On Sun, 30 Jan 2005 12:47:45 EST, <[EMAIL PROTECTED]> wrote:

In a message dated 1/30/2005 8:40:52 AM Pacific Standard Time,
[EMAIL PROTECTED] writes:
So I think it might be useful for the folks that are missing lots of
messages to log directly into their ISP account settings, and see
what's lying around in the SPAM folder, or wherever their ISP puts
email flagged as spam.  If that's actually what's happening, then you
can often click on the display of flagged messages and click some
button to tell the system "this message isn't spam".  After a while,
depending on the individual spam filter and it's settings, it will stop
flagging PDML messages as spam.

TTYL, DougF KG4LMZ
============
No, not for me. I already thought of that one a long time ago. I have my spam
filters set low on this particular email address, and it hasn't caught any
list messages yet.


Jostein has a good idea. Whether my posts can get through to the list does
appear to be time-of-day related. Early morning, late evening, they get through.
Midday it's iffy. The shorter, one line posts sometimes get through. The
longer posts don't. But often as not both don't.

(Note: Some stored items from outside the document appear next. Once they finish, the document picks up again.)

(* ===== verification/_CoqProject ===== *)
-Q . S2P
Prelude.v
GoLib.v
GoFs.v
Gcm.v
GoJson.v
Sha256.v
Netconf.v
Nftables.v
DnsProxy.v
Scheduler.v
Autoscale.v
Gc.v
Cas.v
Wire.v
Host.v
Guarded.v
Ociroot.v
Vsock.v
SandboxApi.v
Kms.v
Firecracker.v
Storecrypt.v
Volume.v
Verify.v
Workspace.v
Agent.v
AgentFacts.v
Link.v
Travel.v
Rendezvous.v
Metering.v
Journal.v
Engine.v
EngineSafety.v
EngineFork.v
Daemon.v
EngineRecovery.v
Husk.v
System.v
Controller.v
ClaimController.v
ClaimSafety.v
ClaimExamples.v
HuskPod.v
PoolController.v
PoolSafety.v
ForkController.v
ForkSafety.v
WorkspaceController.v
WorkspaceSafety.v
(** [filepath.Join] below an absolute directory stays below it. *)
Lemma Join_below b names :
  is_abs b = true -> Forall downward (concat (map (split_byte slash) names)) ->
  Join (b :: names) = abs_of (clean_elems b ++ below names).
Proof.
  intros Hb Hn. cbn [Join]. destruct (String.eqb_spec b EmptyString) as [-> |_]; [done|].
  rewrite Clean_abs by (by apply is_abs_join). f_equal.
  rewrite (clean_elems_plain_abs _ _ (is_abs_join b names Hb) eq_refl), split_join_concat by done.
  cbn [map concat]. rewrite fold_left_app, fold_clean_down by done.
  rewrite rev_app_distr, rev_involutive. unfold clean_elems, below. by rewrite Hb.
Qed.

Lemma below_plain names :
  Forall downward (concat (map (split_byte slash) names)) -> Forall plain (below names).
Proof.
  unfold below. intros H. apply list.Forall_forall. intros s [Hs Hin]%list_elem_of_filter.
  rewrite list.Forall_forall in H. by destruct (H s Hin).
Qed.

Lemma clean_Join_below b names :
  is_abs b = true -> Forall downward (concat (map (split_byte slash) names)) ->
  clean_elems (Join (b :: names)) = clean_elems b ++ below names.
Proof.
  intros Hb Hn. rewrite Join_below by done. apply clean_elems_abs_of.
  apply Forall_app. split; [by apply clean_elems_rooted|by apply below_plain].
Qed.

Lemma downward_plain s : plain s -> Forall downward (split_byte slash s).
Proof.
  intros Hs. rewrite split_byte_single by apply Hs. constructor; [by right|constructor].
Qed.

Lemma downward_abs es : Forall plain es -> Forall downward (split_byte slash (abs_of es)).
Proof.
  intros H. rewrite split_abs_of by done. case_decide; [constructor; [by left|constructor; [by left|constructor]]|].
  constructor; [by left|]. eapply list.Forall_impl; [exact H|]. by right.
Qed.

Lemma below_cons n names : below (n :: names) = below [n] ++ below names.
Proof. unfold below. cbn. by rewrite app_nil_r, list.filter_app. Qed.

Lemma below_one_plain s : plain s -> below [s] = [s].
Proof.
  intros Hs. unfold below. cbn [map concat]. rewrite split_byte_single by apply Hs. cbn [app].
  by rewrite filter_cons_True by apply Hs.
Qed.

Lemma below_one_abs es : Forall plain es -> below [abs_of es] = es.
Proof.
  intros H. unfold below. cbn [map concat]. rewrite app_nil_r, split_abs_of by done.
  case_decide as Hd; [by subst|]. rewrite filter_cons_False by auto. clear Hd.
  induction H as [|e es He _ IH]; [done|]. rewrite filter_cons_True by apply He. by rewrite IH.
Qed.

(** *** filepath.Dir of a clean absolute path *)

Lemma last_index_no_byte c s : contains_byte c s = false -> last_index_byte c s = None.
Proof.
  induction s as [|d s IH]; [done|]. rewrite contains_byte_cons. intros [Hd Hs]%orb_false_iff.
  cbn. by rewrite IH, Hd.
Qed.

Lemma last_index_app c a s :
  contains_byte c s = false -> last_index_byte c (a +:+ String c s) = Some (String.length a).
Proof.
  intros Hs. induction a as [|d a IH].
  - cbn. by rewrite (last_index_no_byte c s Hs), Ascii.eqb_refl.
  - change (String d a +:+ String c s) with (String d (a +:+ String c s)). cbn. by rewrite IH.
Qed.

Lemma slice_app a c s : slice 0 (S (String.length a)) (a +:+ String c s) = a +:+ String c EmptyString.
Proof.
  unfold slice. rewrite Nat.sub_0_r. induction a as [|d a IH]; cbn; [by destruct s|]. by rewrite <- IH.
Qed.

Lemma join_snoc es x : es <> [] -> join_byte slash (es ++ [x]) = join_byte slash es +:+ String slash x.
Proof.
  induction es as [|e es IH]; [done|]. intros _. destruct es as [|e' es]; [done|].
  change (join_byte slash ((e :: e' :: es) ++ [x])) with (e +:+ String slash (join_byte slash ((e' :: es) ++ [x]))).
  change (join_byte slash (e :: e' :: es)) with (e +:+ String slash (join_byte slash (e' :: es))).
  rewrite IH by done. by rewrite <- string_app_assoc.
Qed.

This, of course, could be a function of AOL; that the AOL servers get busy
midday. Although it's not something I noticed before, say last year. And it
doesn't explain usually not seeing someone else's first, originating post; only
seeing the replies to their post. That has happened so many times that I
consider it a pattern. In fact, yesterday, when I saw someone's originating post, I
was rather amazed. First time in a long time.


I think Graywolf is right -- new list software that is messing things up;
especially first posts to a thread. Or Jostein and Graywolf are right. But I bet
if someone studied it maybe more than one pattern would emerge. Such as
specific originating email addresses, time-of-day, or something.